YOUR INSTRUCTIONS: List every line below containing "eight".

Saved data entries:
(** * Affiliate-commerce analytics: KPI engine and data-quality checks

    A shallow embedding of [src/analytics.py] ([KPIEngine] and
    [DataQuality]).  The pandas frame handed to the engine is a list of
    typed rows; float64 cells are Rocq's primitive binary64 floats, so that
    division by zero, NaN and the infinities behave as they do in numpy, and
    int64 cells are integers whose sums wrap around at 64 bits.

    The pandas operations are embedded by what they compute: a column sum
    replaces missing cells by 0 and adds the cells as numpy's pairwise
    summation does, a group sum is the compensated (Kahan) sum of pandas'
    [group_sum], [groupby] yields one group per distinct key in ascending key
    order, [fillna] replaces NaN cells only, and the frames returned by the
    grouped reports carry their column labels.  The library versions followed
    are numpy 1.25 or later and pandas 2.1 or later, without the optional
    bottleneck accelerator. *)

From Stdlib Require Import ZArith List String Ascii Bool Lia.
From Stdlib Require Import Floats DecimalString Sorted.
From Stdlib Require Uint63 OrderedTypeEx.
From Stdlib Require Import Permutation.
From Stdlib Require Reals Lra Psatz.
Import ListNotations.

Local Open Scope Z_scope.

(** ** int64 cells *)

Module Int64.

(** Two's-complement normalisation into [-2^63, 2^63). *)
Definition wrap (z : Z) : Z := (z + 2 ^ 63) mod 2 ^ 64 - 2 ^ 63.

(** [Series.sum()] on an int64 column: machine addition, silently wrapping. *)
Definition sum (l : list Z) : Z := wrap (fold_left Z.add l 0).

(** Conversion of an int64 to float64 (round to nearest even), as numpy
    performs it before a true division and when an integer total is stored
    in a float64 Series. *)
Definition to_float (z : Z) : float :=
  let w := wrap z in
  if w =? - 2 ^ 63 then (- 0x1p63)%float
  else if w <? 0 then (- PrimFloat.of_uint63 (Uint63.of_Z (- w)))%float
  else PrimFloat.of_uint63 (Uint63.of_Z w).

End Int64.

(** ** float64 cells *)

Module Float64.

Local Open Scope float_scope.

(** [Series.fillna(0)] on one cell: NaN is the only missing value; the
    infinities are ordinary values ([mode.use_inf_as_na] is left at its
    default). *)
Definition fillna0 (x : float) : float := if is_nan x then 0 else x.

(** The unrolled block of numpy's [DOUBLE_pairwise_sum]: eight
    accumulators [r[0..7]] run over the cells eight at a time, are then
    added as [((r0 + r1) + (r2 + r3)) + ((r4 + r5) + (r6 + r7))], and the
    remaining cells (fewer than eight) are added one by one. *)
Fixpoint sum_unrolled (r0 r1 r2 r3 r4 r5 r6 r7 : float) (a : list float)
  : float :=
  match a with
  | a0 :: a1 :: a2 :: a3 :: a4 :: a5 :: a6 :: a7 :: t =>
      sum_unrolled (r0 + a0) (r1 + a1) (r2 + a2) (r3 + a3)
                   (r4 + a4) (r5 + a5) (r6 + a6) (r7 + a7) t
  | rest =>
      fold_left add rest (((r0 + r1) + (r2 + r3)) + ((r4 + r5) + (r6 + r7)))
  end.

(** [DOUBLE_pairwise_sum(a, n)]: fewer than 8 cells are added one by one,
    starting from -0.0; up to 128 cells go through the unrolled block, whose
    accumulators start as the first eight cells; a longer array is split at
    [n2 = n / 2 - (n / 2) % 8] and the sums of the two parts are added.
    [fuel] bounds the depth of the splitting; the length of the array is
    always enough (lemma [pairwise_sum_fuel]). *)
Fixpoint pairwise_sum (fuel : nat) (a : list float) {struct fuel} : float :=
  match a with
  | a0 :: a1 :: a2 :: a3 :: a4 :: a5 :: a6 :: a7 :: t =>
      if (List.length a <=? 128)%nat
      then sum_unrolled a0 a1 a2 a3 a4 a5 a6 a7 t
      else
        match fuel with
        | S fuel' =>
            let n2 := (List.length a / 2 - (List.length a / 2) mod 8)%nat in
            pairwise_sum fuel' (firstn n2 a) + pairwise_sum fuel' (skipn n2 a)
        | O => sum_unrolled a0 a1 a2 a3 a4 a5 a6 a7 t
        end
  | _ => fold_left add a (-0)
  end.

FINAL ANSWER:
(** The unrolled block of numpy's [DOUBLE_pairwise_sum]: eight
    accumulators [r[0..7]] run over the cells eight at a time, are then
    remaining cells (fewer than eight) are added one by one. *)
    accumulators start as the first eight cells; a longer array is split at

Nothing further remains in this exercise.